(** * Outcomes *)

(** The outcome of running a piece of C code: a value, undefined behaviour
    (an access outside an object, a use of freed memory, an out-of-range
    shift), or a loop whose fuel ran out. *)
Inductive out (A : Type) : Type :=
| Ok (a : A)
| Ub
| Nofuel.
Arguments Ok {A} a.
Arguments Ub {A}.
Arguments Nofuel {A}.

#[export] Instance out_ret : MRet out := fun A a => Ok a.
#[export] Instance out_bind : MBind out := fun A B f m =>
  match m with Ok a => f a | Ub => Ub | Nofuel => Nofuel end.

(** Stateful code: a function from the state to an outcome. *)
Definition M (St A : Type) : Type := St -> out (A * St).

#[export] Instance M_ret St : MRet (M St) := fun A a s => Ok (a, s).
#[export] Instance M_bind St : MBind (M St) := fun A B f m s =>
  match m s with Ok (a, s') => f a s' | Ub => Ub | Nofuel => Nofuel end.

Definition getS {St} : M St St := fun s => Ok (s, s).
Definition putS {St} (s : St) : M St unit := fun _ => Ok (tt, s).
Definition modifyS {St} (f : St -> St) : M St unit := fun s => Ok (tt, f s).
Definition ubS {St A} : M St A := fun _ => Ub.
Definition nofuelS {St A} : M St A := fun _ => Nofuel.
Definition liftO {St A} (m : out A) : M St A := fun s =>
  match m with Ok a => Ok (a, s) | Ub => Ub | Nofuel => Nofuel end.

(** A bind whose first part returns goes on with the rest. *)
Lemma M_ok_bind {St A B} (m : M St A) (f : A -> M St B) s a s' : m s = Ok (a, s') -> (m ≫= f) s = f a s'.
Proof. intros E. unfold mbind, M_bind. by rewrite E. Qed.

(** [wp m s Q]: from [s] the code runs to completion without undefined
    behaviour and without running out of fuel, and [Q] holds of its result
    and final state (total correctness). *)
Definition wp {St A} (m : M St A) (s : St) (Q : A -> St -> Prop) : Prop :=
  match m s with Ok (a, s') => Q a s' | _ => False end.

Section WpRules.
Context {St : Type}.
Implicit Types s : St.

Lemma wp_ret {A} (a : A) s Q : Q a s -> wp (mret a) s Q.
Proof. done. Qed.

Lemma wp_bind {A B} (m : M St A) (f : A -> M St B) s Q :
  wp m s (fun a s' => wp (f a) s' Q) -> wp (m ≫= f) s Q.
Proof. unfold wp, mbind, M_bind. by destruct (m s) as [[a s']| |]. Qed.

Lemma wp_mono {A} (m : M St A) s (P Q : A -> St -> Prop) :
  wp m s P -> (forall a s', P a s' -> Q a s') -> wp m s Q.
Proof. unfold wp. destruct (m s) as [[a s']| |]; naive_solver. Qed.

Lemma wp_and {A} (m : M St A) s (P Q : A -> St -> Prop) :
  wp m s P -> wp m s Q -> wp m s (fun a s' => P a s' /\ Q a s').
Proof. unfold wp. destruct (m s) as [[a s']| |]; naive_solver. Qed.

Lemma wp_get s (Q : St -> St -> Prop) : Q s s -> wp getS s Q.
Proof. done. Qed.

Lemma wp_put s s' (Q : unit -> St -> Prop) : Q tt s' -> wp (putS s') s Q.
Proof. done. Qed.

Lemma wp_modify (f : St -> St) s (Q : unit -> St -> Prop) :
  Q tt (f s) -> wp (modifyS f) s Q.
Proof. done. Qed.

Lemma wp_lift {A} (m : out A) (a : A) s (Q : A -> St -> Prop) :
  m = Ok a -> Q a s -> wp (liftO m) s Q.
Proof. by intros -> ?. Qed.

(** A weakest precondition is a statement about the run. *)
Lemma wp_run {A} (m : M St A) s Q :
  wp m s Q <-> exists a s', m s = Ok (a, s') /\ Q a s'.
Proof.
  unfold wp. split.
  - destruct (m s) as [[a s']| |]; naive_solver.
  - by intros (a & s' & -> & ?).
Qed.
End WpRules.

Lemma out_bind_Ok {A B} (m : out A) (f : A -> out B) b :
  m ≫= f = Ok b <-> exists a, m = Ok a /\ f a = Ok b.
Proof.
  unfold mbind, out_bind. destruct m; split; try done.
  - by exists a.
  - by intros (? & [= <-] & ?).
  - by intros (? & ? & ?).
  - by intros (? & ? & ?).
Qed.

(** * Machine integers *)

(** Conversion to the unsigned types of width 16, 32 and 64 and to [int]. *)
Definition u16 (z : Z) : Z := z mod 2 ^ 16.
Definition u32 (z : Z) : Z := z mod 2 ^ 32.
Definition u64 (z : Z) : Z := z mod 2 ^ 64.
Definition i32 (z : Z) : Z := (z + 2 ^ 31) mod 2 ^ 32 - 2 ^ 31.

Definition is_u16 (z : Z) : Prop := 0 <= z < 2 ^ 16.
Definition is_u32 (z : Z) : Prop := 0 <= z < 2 ^ 32.
Definition is_u64 (z : Z) : Prop := 0 <= z < 2 ^ 64.
Definition is_byte (z : Z) : Prop := 0 <= z < 256.

#[export] Instance is_u16_dec z : Decision (is_u16 z).
Proof. unfold is_u16. apply _. Defined.
#[export] Instance is_u32_dec z : Decision (is_u32 z).
Proof. unfold is_u32. apply _. Defined.
#[export] Instance is_u64_dec z : Decision (is_u64 z).
Proof. unfold is_u64. apply _. Defined.
#[export] Instance is_byte_dec z : Decision (is_byte z).
Proof. unfold is_byte. apply _. Defined.

Create HintDb words.
Create Rewrite HintDb zlen.

Lemma u16_id z : is_u16 z -> u16 z = z.
Proof. apply Z.mod_small. Qed.
Lemma u32_id z : is_u32 z -> u32 z = z.
Proof. apply Z.mod_small. Qed.
Lemma u64_id z : is_u64 z -> u64 z = z.
Proof. apply Z.mod_small. Qed.
Lemma i32_id z : - 2 ^ 31 <= z < 2 ^ 31 -> i32 z = z.
Proof. intros ?. unfold i32. rewrite Z.mod_small; lia. Qed.
Lemma u16_range z : is_u16 (u16 z).
Proof. apply Z.mod_pos_bound. lia. Qed.
Lemma u32_range z : is_u32 (u32 z).
Proof. apply Z.mod_pos_bound. lia. Qed.
Lemma u64_range z : is_u64 (u64 z).
Proof. apply Z.mod_pos_bound. lia. Qed.
Lemma i32_range z : - 2 ^ 31 <= i32 z < 2 ^ 31.
Proof. unfold i32. pose proof (Z.mod_pos_bound (z + 2 ^ 31) (2 ^ 32)). lia. Qed.

#[export] Hint Resolve u16_range u32_range u64_range : words.
#[export] Hint Unfold is_u16 is_u32 is_u64 is_byte : words.

(** [word_lia] decides bounds goals after exposing the range predicates. *)
Ltac word_lia :=
  unfold is_u16, is_u32, is_u64, is_byte in *; lia.

(** * Memory *)

(** Length of a list as an integer. *)
Definition zlen {A} (l : list A) : Z := Z.of_nat (length l).

Lemma zlen_nonneg {A} (l : list A) : 0 <= zlen l.
Proof. unfold zlen. lia. Qed.
Lemma zlen_app {A} (l k : list A) : zlen (l ++ k) = zlen l + zlen k.
Proof. unfold zlen. rewrite length_app. lia. Qed.
Lemma zlen_nil {A} : zlen (@nil A) = 0.
Proof. done. Qed.
Lemma zlen_cons {A} (x : A) l : zlen (x :: l) = 1 + zlen l.
Proof. unfold zlen. cbn [length]. lia. Qed.
Lemma zlen_zero {A} (l : list A) : zlen l = 0 -> l = [].
Proof. destruct l; [done|]. rewrite zlen_cons. pose proof (zlen_nonneg l). lia. Qed.

(** Prefix and suffix at an integer position. *)
Definition ztake {A} (n : Z) (l : list A) : list A := take (Z.to_nat n) l.
Definition zdrop {A} (n : Z) (l : list A) : list A := drop (Z.to_nat n) l.

Lemma zlen_ztake {A} n (l : list A) : 0 <= n <= zlen l -> zlen (ztake n l) = n.
Proof. unfold zlen, ztake. rewrite length_take. lia. Qed.
Lemma zlen_zdrop {A} n (l : list A) : 0 <= n <= zlen l -> zlen (zdrop n l) = zlen l - n.
Proof. unfold zlen, zdrop. rewrite length_drop. lia. Qed.
Lemma zlen_zdrop_max {A} n (l : list A) :
  0 <= n -> zlen (zdrop n l) = Z.max 0 (zlen l - n).
Proof. unfold zlen, zdrop. rewrite length_drop. lia. Qed.
Lemma ztake_app {A} (l k : list A) : ztake (zlen l) (l ++ k) = l.
Proof. unfold zlen, ztake. rewrite Nat2Z.id. apply take_app_length. Qed.
Lemma zdrop_app {A} (l k : list A) : zdrop (zlen l) (l ++ k) = k.
Proof. unfold zlen, zdrop. rewrite Nat2Z.id. apply drop_app_length. Qed.
Lemma ztake_all {A} n (l : list A) : zlen l <= n -> ztake n l = l.
Proof. unfold zlen, ztake. intros. apply take_ge. lia. Qed.
Lemma ztake_zdrop {A} n (l : list A) : ztake n l ++ zdrop n l = l.
Proof. apply take_drop. Qed.
Lemma zdrop_0 {A} (l : list A) : zdrop 0 l = l.
Proof. done. Qed.
Lemma ztake_0 {A} (l : list A) : ztake 0 l = [].
Proof. done. Qed.
Lemma zdrop_zdrop {A} a b (l : list A) :
  0 <= a -> 0 <= b -> zdrop a (zdrop b l) = zdrop (b + a) l.
Proof.
  intros. unfold zdrop. rewrite drop_drop. f_equal. lia.
Qed.

#[export] Hint Rewrite @zlen_app @zlen_cons @zlen_nil : zlen.
#[export] Hint Rewrite @zlen_zdrop_max using lia : zlen.

(** An object in memory is the list of its bytes; a pointer into it is an
    offset. Reading [n] bytes at [off], writing [bs] at [off]: outside the
    object the behaviour is undefined; an access of no byte is allowed. *)
Definition rd (m : list Z) (off n : Z) : out (list Z) :=
  if n =? 0 then Ok []
  else if (0 <=? off) && (0 <=? n) && (off + n <=? zlen m)
  then Ok (ztake n (zdrop off m)) else Ub.

Definition wr (m : list Z) (off : Z) (bs : list Z) : out (list Z) :=
  if zlen bs =? 0 then Ok m
  else if (0 <=? off) && (off + zlen bs <=? zlen m)
  then Ok (ztake off m ++ bs ++ zdrop (off + zlen bs) m) else Ub.

(** [memcmp(a, b, n) == 0]: both objects must have [n] readable bytes. *)
Definition memcmp_eq (a b : list Z) (n : Z) : out bool :=
  x ← rd a 0 n; y ← rd b 0 n; mret (bool_decide (x = y)).

(** A read or write at the cursor [c] that follows the prefix [pre]. *)
Lemma rd_at m c pre bs rest n :
  m = pre ++ bs ++ rest -> c = zlen pre -> n = zlen bs -> rd m c n = Ok bs.
Proof.
  intros -> -> ->. unfold rd. destruct (Z.eqb_spec (zlen bs) 0) as [Hz|Hz].
  - by rewrite (zlen_zero _ Hz).
  - pose proof (zlen_nonneg pre). pose proof (zlen_nonneg rest).
    pose proof (zlen_nonneg bs). rewrite !zlen_app.
    replace (_ && _ && _) with true
      by (symmetry; rewrite !andb_true_iff, !Z.leb_le; lia).
    by rewrite zdrop_app, ztake_app.
Qed.

Lemma wr_at m c pre old bs :
  m = pre ++ old -> c = zlen pre -> zlen bs <= zlen old ->
  wr m c bs = Ok ((pre ++ bs) ++ zdrop (zlen bs) old).
Proof.
  intros -> -> Hl. rewrite <- app_assoc. unfold wr. pose proof (zlen_nonneg pre). pose proof (zlen_nonneg bs).
  destruct (Z.eqb_spec (zlen bs) 0) as [Hz|Hz].
  - by rewrite Hz, (zlen_zero _ Hz), zdrop_0.
  - rewrite zlen_app.
    replace (_ && _) with true
      by (symmetry; rewrite !andb_true_iff, !Z.leb_le; lia).
    rewrite ztake_app. do 3 f_equal.
    rewrite <- zdrop_zdrop by lia. by rewrite zdrop_app.
Qed.

Lemma wr_len m off bs m' : wr m off bs = Ok m' -> zlen m' = zlen m.
Proof.
  unfold wr. destruct (Z.eqb_spec (zlen bs) 0); [naive_solver|].
  destruct (_ && _) eqn:E; [|done]. intros [= <-].
  apply andb_true_iff in E as [?%Z.leb_le ?%Z.leb_le].
  pose proof (zlen_nonneg bs).
  rewrite !zlen_app, zlen_ztake, zlen_zdrop by lia. lia.
Qed.

Lemma rd_prefix m n : 0 <= n <= zlen m -> rd m 0 n = Ok (ztake n m).
Proof.
  intros Hn. apply (rd_at _ _ [] _ (zdrop n m)); [|done|by rewrite zlen_ztake].
  by rewrite app_nil_l, ztake_zdrop.
Qed.

(** Side conditions of the lemmas above: regrouping of concatenations and
    lengths of prefixes. *)
Ltac app_solve := rewrite <- ?app_assoc; reflexivity.
Ltac zlen_solve := autorewrite with zlen; lia.

(** * Arrays and loops *)

(** [a[i]] and [a[i] = x] on an array: out of range is undefined. *)
Definition aread {A} (l : list A) (i : Z) : out A :=
  if 0 <=? i then match l !! Z.to_nat i with Some x => Ok x | None => Ub end else Ub.

Definition awrite {A} (l : list A) (i : Z) (x : A) : out (list A) :=
  if (0 <=? i) && (i <? zlen l) then Ok (<[Z.to_nat i := x]> l) else Ub.

Lemma aread_Ok {A} (l : list A) (k : nat) x :
  l !! k = Some x -> aread l (Z.of_nat k) = Ok x.
Proof.
  intros H. unfold aread. rewrite Nat2Z.id, H.
  by rewrite (proj2 (Z.leb_le 0 (Z.of_nat k))) by lia.
Qed.

Lemma awrite_Ok {A} (l : list A) (k : nat) x :
  (k < length l)%nat -> awrite l (Z.of_nat k) x = Ok (<[k := x]> l).
Proof.
  intros H. unfold awrite, zlen. rewrite Nat2Z.id.
  by replace (_ && _) with true
    by (symmetry; rewrite andb_true_iff, Z.leb_le, Z.ltb_lt; lia).
Qed.

(** [for (i = from; i < from + n; ++i) acc = body(i, acc)]. *)
Fixpoint ofor {A} (n : nat) (i : Z) (body : Z -> A -> out A) (acc : A) : out A :=
  match n with
  | O => Ok acc
  | S n' => acc' ← body i acc; ofor n' (i + 1) body acc'
  end.

(** [for (i = from; i < from + n; ++i) if (p(i)) break], giving the index. *)
Fixpoint ofind (n : nat) (i : Z) (p : Z -> out bool) : out (option Z) :=
  match n with
  | O => Ok None
  | S n' => b ← p i; if (b : bool) then Ok (Some i) else ofind n' (i + 1) p
  end.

+-------+

Task brief ▸
Copy the stretch of the records above that runs from the line with "Z.of_nat (length l)." through the line with "Proof. apply take_drop. Qed.". Both end lines belong in the copy, and nothing else does.

Solution for this problem ▸
Definition zlen {A} (l : list A) : Z := Z.of_nat (length l).

Lemma zlen_nonneg {A} (l : list A) : 0 <= zlen l.
Proof. unfold zlen. lia. Qed.
Lemma zlen_app {A} (l k : list A) : zlen (l ++ k) = zlen l + zlen k.
Proof. unfold zlen. rewrite length_app. lia. Qed.
Lemma zlen_nil {A} : zlen (@nil A) = 0.
Proof. done. Qed.
Lemma zlen_cons {A} (x : A) l : zlen (x :: l) = 1 + zlen l.
Proof. unfold zlen. cbn [length]. lia. Qed.
Lemma zlen_zero {A} (l : list A) : zlen l = 0 -> l = [].
Proof. destruct l; [done|]. rewrite zlen_cons. pose proof (zlen_nonneg l). lia. Qed.

(** Prefix and suffix at an integer position. *)
Definition ztake {A} (n : Z) (l : list A) : list A := take (Z.to_nat n) l.
Definition zdrop {A} (n : Z) (l : list A) : list A := drop (Z.to_nat n) l.

Lemma zlen_ztake {A} n (l : list A) : 0 <= n <= zlen l -> zlen (ztake n l) = n.
Proof. unfold zlen, ztake. rewrite length_take. lia. Qed.
Lemma zlen_zdrop {A} n (l : list A) : 0 <= n <= zlen l -> zlen (zdrop n l) = zlen l - n.
Proof. unfold zlen, zdrop. rewrite length_drop. lia. Qed.
Lemma zlen_zdrop_max {A} n (l : list A) :
  0 <= n -> zlen (zdrop n l) = Z.max 0 (zlen l - n).
Proof. unfold zlen, zdrop. rewrite length_drop. lia. Qed.
Lemma ztake_app {A} (l k : list A) : ztake (zlen l) (l ++ k) = l.
Proof. unfold zlen, ztake. rewrite Nat2Z.id. apply take_app_length. Qed.
Lemma zdrop_app {A} (l k : list A) : zdrop (zlen l) (l ++ k) = k.
Proof. unfold zlen, zdrop. rewrite Nat2Z.id. apply drop_app_length. Qed.
Lemma ztake_all {A} n (l : list A) : zlen l <= n -> ztake n l = l.
Proof. unfold zlen, ztake. intros. apply take_ge. lia. Qed.
Lemma ztake_zdrop {A} n (l : list A) : ztake n l ++ zdrop n l = l.
Proof. apply take_drop. Qed.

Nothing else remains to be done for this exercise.